There is some truth in this, but I don't think it fully expresses Swift's "attitude".
Equatable
is not the "best" way to work with value types. Rather, it's a clear, explicit conformance that allows any type to declare that it provides a standard equality behavior. Omitting Equatable
conformance, conversely, allows any type to declare that it has no standard equality behavior (a subtlety which Obj-C is unable to express, but desperately needed).
Swift focuses on value types different reasons. The primary one, I'd say, is that a lot of bugs are avoidable if the values being passed around are not mutable when they don't need to be. (In Obj-C, for example, a function might return a pointer to a NSMutableString
as a NSString
, and other code might mutate this same string behind the scenes, undermining the code that uses the function result. This sort of problem means that good Obj-C code does a lot of object copying to gain "sole ownership" of a particular instance.)
Obj-C's objects-as-value-types did complicate both semantics and code, but it had huge benefits as well. It meant that code had a way of treating pretty much everything as an object, and there are a lot of very useful things built on this, such as KVC, KVO and bindings.
This has already been sort-of answered, but to be explicit, I'd do this:
array.removeAll { $0 === objectToRemove }
This may not be terse enough for you, but I find it short enough, and extremely clear on what basis the removal is conditioned.
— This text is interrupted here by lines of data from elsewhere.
(** C3.  Whenever [Match] returns false, [vars] is empty. *)
Theorem Match_false_resets pattern text vars vars' :
  Match pattern text vars = Returned false vars' → vars' = [].
Proof. apply loop_false. Qed.

Lemma Match_false_resets_witness :
  Match "a{1}b{2}c" "axbyd" [("k", "v")] = Returned false [] ∧
  ([] : Vars) = [].
Proof.
  split; [vm_compute; reflexivity|].
  apply (Match_false_resets "a{1}b{2}c" "axbyd" [("k", "v")] []).
  vm_compute; reflexivity.
Defined.

(** C4.  The empty pattern matches the empty text; on any non-empty text the
    code does not return false but faults, reading [pattern[0]]. *)
Theorem Match_empty_pattern vars :
  Match "" "" vars = Returned true vars ∧
  ∀ a text, Match "" (String a text) vars = Panicked.
Proof. split; [done|]. intros a text. by rewrite Match_unfold. Qed.

(** C5.  In a successful match the text splits into one span for each term
    of the pattern, and no span of a [*] or [{name}] term contains ['/'];
    [a*/b] does not match [a/c/b] and matches [abc/b]. *)
Theorem Match_wildcards_stop_at_separator :
  (∀ terms text vars vars',
     wf terms = true →
     Match (pattern_of terms) text vars = Returned true vars' →
     ∃ ws, covers terms (bytes text) ws ∧ concat ws = bytes text ∧
           Forall2 (λ t w, wild t = true → "/"%char ∉ w) terms ws) ∧
  (∀ vars, Match "a*/b" "a/c/b" vars = Returned false []) ∧
  (∀ vars, Match "a*/b" "abc/b" vars = Returned true vars).
Proof.
  split_and!; [|done..].
  intros terms text vars vars' Hwf Hm.
  destruct (Match_sound _ _ _ _ Hwf Hm) as (ws & Hc & _).
  exists ws. by destruct (covers_spans _ _ _ Hc) as (? & _ & ?).
Qed.

Lemma Match_wildcards_stop_at_separator_witness :
  wf [Lit "a"; Star; Lit "/"; Lit "b"] = true ∧
  Match (pattern_of [Lit "a"; Star; Lit "/"; Lit "b"]) "abc/b" []
  = Returned true [] ∧
  ∃ ws, covers [Lit "a"; Star; Lit "/"; Lit "b"] (bytes "abc/b") ws ∧
        concat ws = bytes "abc/b" ∧
        Forall2 (λ t w, wild t = true → "/"%char ∉ w)
                [Lit "a"; Star; Lit "/"; Lit "b"] ws.
Proof.
  split_and!; [vm_compute; reflexivity..|].
  apply (proj1 Match_wildcards_stop_at_separator
               [Lit "a"; Star; Lit "/"; Lit "b"] "abc/b" [] []);
    vm_compute; reflexivity.
Defined.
Addendum: I was also going to mention that Obj-C's NSArray has both removeObject:
and removeObjectIdenticalTo:
methods.
The first uses isEqual:
(==
in Swift) to compare objects, the second uses pointer identity (===
in Swift).
Obj-C has painted itself into a corner where both are needed, but confusion between the two is a source of bugs, even — I would claim — for very experienced Obj-C programmers.